Once the token is transferred from user’s account to ERC20Locker.sol address it is considered to be locked and emits a Lock event and increases the LockNonce by 1:

emit Locked(address(ethToken), msg.sender, amount, accountId, ++lockNonce);

This event is basically self explanatory other than accountId and lockNonce :

  1. accountId here is a user sent argument which tells us what address to mint the wrapped tokens to on NEAR side.

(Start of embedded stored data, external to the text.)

Lemma table_Remove_spec (t : HandleTable) (h : Heap V) bs key hash : table_rep t h bs -> (forall a, a ∈ concat bs -> keyed h a) ->
  exists r t' h', table_Remove key hash t h = Some (r, t', h') /\ same_links h h' /\ same_info h h' /\
    match r with
    | Some a => matches h key hash a /\ exists bs', table_rep t' h' bs' /\ concat bs ≡ₚ a :: concat bs'
    | None => (forall a, a ∈ concat bs -> ~ matches h key hash a) /\ t' = t /\ h' = h
    end.
Proof.
  intros Ht Hk. destruct (FindPointer_spec t h bs key hash Ht Hk) as (i & l1 & l2 & Hb & E & Hr & _ & Hno & Hyes). unfold table_Remove. rewrite E. cbn [mbind option_bind]. rewrite Hr. cbn [mbind option_bind].
  destruct l2 as [|a l2]; cbn [head] in *; [exists None, t, h; split; [done|]; split; [done|]; split; [done|]; split; [by apply Hno|done]|].
  pose proof Ht as [Hc Hn Hh Hlen He]. assert (Ha : is_Some (info h a)) by (destruct (Hyes a eq_refl) as (d & Hd & _); by exists d).
  destruct Ha as [d Hd]. destruct (read_data h a d Hd) as (e & Hea & _ & Hnh & _). rewrite Hea. cbn [mbind option_bind].
  assert (Hchain : chain (nh h) (h_next_hash e) l2).
  { destruct (Forall2_lookup_r _ _ _ _ _ Hc Hb) as (p & _ & Hp). by eapply chain_tail. }
  pose proof (bucket_nodup bs i _ Hn Hb) as Hnb. apply NoDup_app in Hnb as (_ & Hdis & Hnb2). apply NoDup_cons in Hnb2 as [Ha2 _].
  destruct (write_spec t h bs i l1 (a :: l2) (h_next_hash e) l2 Hc Hn Hb Hchain) as (t' & h' & -> & E1 & E2 & Hc' & Hl & Hi).
  { intros x Hx. split; [intros Hx2; apply (Hdis x Hx); by right|]. destruct (Hk x) as (dx & _ & Hdx & _); [eapply bucket_elem; [exact Hb|]; apply elem_of_app; by left|by exists dx]. }
  cbn [mbind option_bind fst snd]. do 3 eexists. split; [done|]. split; [done|]. split; [done|]. split; [by apply Hyes|]. exists (<[i := l1 ++ l2]> bs).
  assert (Hperm : concat bs ≡ₚ a :: concat (<[i := l1 ++ l2]> bs)).
  { pose proof (concat_insert bs i (l1 ++ a :: l2) (l1 ++ l2) Hb) as Hp. rewrite <- Permutation_middle in Hp. apply (Permutation_app_inv_r (l1 ++ l2)).
    rewrite (Permutation_app_comm (concat bs)), <- Hp. symmetry. apply Permutation_middle. }
  split; [|done]. eapply table_rep_bucket; [exact Ht|exact Hb|done|done| |done| |].
  - rewrite Hperm in Hn. by apply NoDup_cons in Hn as [_ ?].
  - cbn [elems_]. rewrite E2, He. unfold zlen. rewrite Hperm. cbn [length]. lia.
  - intros x Hx. left. apply elem_of_app in Hx as [?|?]; apply elem_of_app; [by left|right; by right].
Qed.

(** *** Resizing *)

Lemma grow_spec fuel : forall j n elems, (0 < fuel)%nat -> 0 <= j -> n = 2 ^ j -> elems < n + Z.of_nat fuel -> exists k, 0 <= k /\ grow fuel n elems = Some (2 ^ k).
Proof.
  induction fuel as [|fuel IH]; intros j n elems H0 Hj -> Hf; cbn [grow]; [lia|]. destruct (Z.ltb_spec (2 ^ j) elems) as [H|H]; [|by exists j].
  pose proof (Z.pow_pos_nonneg 2 j ltac:(lia) Hj). apply (IH (j + 1)); [lia|lia|rewrite Z.pow_add_r by lia; lia|lia].
Qed.

Lemma rehash_chain_spec len k l : 0 <= k -> len = 2 ^ k -> forall fuel p new_list nbs count (h : Heap V), chain (nh h) p l -> NoDup (l ++ concat nbs) -> (length l <= fuel)%nat ->
  Forall2 (chain (nh h)) new_list nbs -> len = zlen nbs -> home_ok h len nbs -> (forall a, a ∈ l -> is_Some (info h a)) ->
  exists new_list' nbs' h', rehash_chain fuel p len new_list count h = Some (new_list', count + zlen l, h') /\ Forall2 (chain (nh h')) new_list' nbs' /\ len = zlen nbs' /\
    concat nbs' ≡ₚ l ++ concat nbs /\ home_ok h' len nbs' /\ same_links h h' /\ same_info h h' /\ (forall b, b ∉ l -> nh h' b = nh h b).
Proof.
  intros Hk Elen. induction l as [|a l IH]; intros fuel p new_list nbs count h Hc Hn Hf Hnew Hlen Hhome Hin.
  { cbn [chain] in Hc. subst p. exists new_list, nbs, h. replace (count + zlen []) with count by (rewrite zlen_nil; lia). destruct fuel; by repeat split. }
  destruct Hc as [-> (q & Hq & Hc)]. destruct fuel as [|fuel]; [cbn in Hf; lia|]. cbn [rehash_chain]. destruct (Hin a ltac:(by left)) as [d Hd].
  destruct (read_data h a d Hd) as (e & He & Ed & Enh & _). rewrite He. cbn [mbind option_bind]. rewrite Ed. set (i := Z.to_nat (Z.land (d_hash d) (len - 1))).
  assert (Hi : (i < length nbs)%nat) by (pose proof (bucket_range (d_hash d) k len Hk Elen) as Hr; unfold i, zlen in *; lia).
  destruct (lookup_lt_is_Some_2 nbs i Hi) as [b Hb]. destruct (Forall2_lookup_r _ _ _ _ _ Hnew Hb) as (old & Hold & Hcb). rewrite Hold. cbn [mbind option_bind].
  assert (E : q = h_next_hash e) by congruence. subst q.
  destruct (set_next_hash_spec old a h ltac:(by exists d)) as (h1 & -> & K1 & L1 & I1). cbn [mbind option_bind].
  cbn [app] in Hn. apply NoDup_cons in Hn as [Ha Hn]. assert (Hal : a ∉ l) by (intros Hx; apply Ha, elem_of_app; by left). assert (Hab : a ∉ concat nbs) by (intros Hx; apply Ha, elem_of_app; by right).
  assert (Hoff : forall b, b <> a -> nh h1 b = nh h b) by (intros x Hx; by rewrite K1, decide_False).
  pose proof (concat_insert nbs i b (a :: b) Hb) as Hp. assert (Hperm : concat (<[i := a :: b]> nbs) ≡ₚ a :: concat nbs).
  { apply (Permutation_app_inv_r b). rewrite Hp. cbn [app]. apply Permutation_skip, Permutation_app_comm. }
  destruct (IH fuel (h_next_hash e) (<[i := Some a]> new_list) (<[i := a :: b]> nbs) (count + 1) h1) as (nl & nbs' & h' & -> & Hnl & Elen' & Hp' & Hh' & L' & I' & K').
  - eapply chain_ext; [exact Hc|]. intros x Hx. apply Hoff. congruence.
  - rewrite Hperm, <- Permutation_middle. by constructor.
  - cbn in Hf. lia.
  - apply Forall2_insert.
    + eapply chains_ext; [exact Hnew|]. intros z Hz. apply Hoff. congruence.
    + split; [done|]. exists old. rewrite K1, decide_True by done. split; [done|]. eapply chain_ext; [exact Hcb|]. intros z Hz. apply Hoff. intros ->. apply Hab. by eapply bucket_elem.
  - unfold zlen in *. by rewrite length_insert.
  - intros j c x Hj Hx. rewrite I1. destruct (decide (j = i)) as [->|Hne].
    + rewrite list_lookup_insert_eq in Hj by done. injection Hj as <-. apply elem_of_cons in Hx as [->|Hx]; [by exists d|by apply (Hhome i b)].
    + rewrite list_lookup_insert_ne in Hj by done. by apply (Hhome j c).
  - intros x Hx. rewrite I1. apply Hin. by right.
  - exists nl, nbs', h'. rewrite zlen_cons. replace (count + (1 + zlen l)) with (count + 1 + zlen l) by lia. split; [done|]. split; [done|]. split; [done|].
    split; [rewrite Hp', Hperm; cbn [app]; by rewrite Permutation_middle|]. split; [done|].
    split; [intros x; destruct (L' x) as [-> ->]; apply L1|]. split; [intros x; by rewrite I', I1|]. intros x Hx. rewrite elem_of_cons in Hx. rewrite K', Hoff by tauto. done.
Qed.

Lemma rehash_spec len k bs : 0 <= k -> len = 2 ^ k -> forall ps new_list nbs count (h : Heap V), Forall2 (chain (nh h)) ps bs -> NoDup (concat bs ++ concat nbs) ->
  Forall2 (chain (nh h)) new_list nbs -> len = zlen nbs -> home_ok h len nbs -> (forall a, a ∈ concat bs -> is_Some (info h a)) ->
  exists new_list' nbs' h', rehash ps len new_list count h = Some (new_list', count + zlen (concat bs), h') /\ Forall2 (chain (nh h')) new_list' nbs' /\ len = zlen nbs' /\
    concat nbs' ≡ₚ concat bs ++ concat nbs /\ home_ok h' len nbs' /\ same_links h h' /\ same_info h h'.
Proof.
  intros Hk Elen. induction bs as [|b bs IH]; intros ps new_list nbs count h Hc Hn Hnew Hlen Hhome Hin.
  { apply Forall2_nil_inv_r in Hc as ->. exists new_list, nbs, h. cbn [concat rehash]. replace (count + zlen []) with count by (rewrite zlen_nil; lia). by repeat split. }
  apply Forall2_cons_inv_r in Hc as (p & ps' & Hp & Hc & ->). cbn [concat rehash] in *. rewrite <- app_assoc in Hn.
  assert (Hdis : forall a, a ∈ b -> a ∉ concat bs) by (intros a Ha Hx; apply NoDup_app in Hn as (_ & Hn & _); apply (Hn a Ha), elem_of_app; by left).
  destruct (rehash_chain_spec len k b Hk Elen (size h) p new_list nbs count h Hp) as (nl & nbs1 & h1 & -> & Hnl & El1 & Hp1 & Hh1 & L1 & I1 & K1); try done.
  - rewrite Permutation_app_swap_app in Hn. by apply NoDup_app in Hn as (_ & _ & ?).
  - apply nodup_size; [by apply NoDup_app in Hn as (? & _)|]. intros a Ha. apply Hin, elem_of_app. by left.
  - intros a Ha. apply Hin, elem_of_app. by left.
  - cbn [mbind option_bind fst snd]. destruct (IH ps' nl nbs1 (count + zlen b) h1) as (nl2 & nbs2 & h2 & -> & Hnl2 & El2 & Hp2 & Hh2 & L2 & I2); try done.
    + eapply chains_ext; [exact Hc|]. intros z Hz. apply K1. intros Hzb. by apply (Hdis z Hzb).
    + rewrite Hp1. by rewrite Permutation_app_swap_app.
    + intros a Ha. rewrite I1. apply Hin, elem_of_app. by right.
    + exists nl2, nbs2, h2. rewrite zlen_app. replace (count + (zlen b + zlen (concat bs))) with (count + zlen b + zlen (concat bs)) by lia. split; [done|]. split; [done|]. split; [done|].
      split; [rewrite Hp2, Hp1, <- app_assoc; by rewrite Permutation_app_swap_app|]. split; [done|]. split; [intros x; destruct (L2 x) as [-> ->]; apply L1|]. intros x. by rewrite I2, I1.
Qed.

  2. lockNonce is a variable declared as :

    uint128 public lockNonce;

    and initialises from 0. While lockNonce is a simple uint128 variable which increments by 1 every time some user locks and ERC20 token. But has been deeply thought on and helps us maintain the order of transactions from Ethereum to NEAR and makes sure we dont miss any transaction. As lockNonce of a transaction to be accepted on NEAR side has to be one more than the lockNonce on NEAR side which too initialises from 0.

Relayer:

Relayer uses webSockets to subscribe to the Locked event log transactions, the query looks like:

let query = {
        "jsonrpc": "2.0",
        "id": 1 ,
        "method": "eth_subscribe" ,
        "params": ["logs",{"address":ETH_CONTRACT_ADDRESS, "topics":[LOCK_EVENT]}]
    }

This webSocket subscription pushes transactions to RabbitMq queue as it receives them. The RabbitMq consumer (which picks up transaction and processes them further) waits till the the last updated block (last_block_number) on Ethereum Light Client on NEAR contract is ahead of the block of the transaction.

Once the last updated beacon block on Ethereum Light Client on NEAR contract is greater than the transaction’s block, a merkle patricia tree proof for the transaction is created and sent to the Bridge contract on NEAR where the merkle hash is verified against the finalised_headers on the Ethereum light client contract on NEAR.

NEAR:

A lock event transaction along with its proof is sent to mint function on NEAR smart contract:

let Proof {
    log_index,
    log_entry_data,
    receipt_index,
    receipt_data,
    header_data,
    proof,
};

Smart contract verifies the below stated things:

  1. Verifies that the above log was emitted from the correct smart contract address on ethereum.
  2. lockNonce of the logs is 1 greater than the lockNonce stored in the state of NEAR smart contract.
  3. Trie proof of the log event is verified and header of the transaction should be finalised for transaction to be valid.
  4. If the near recipient address is correct then the amount emitted in the lock event is minted to the recipient NEAR account.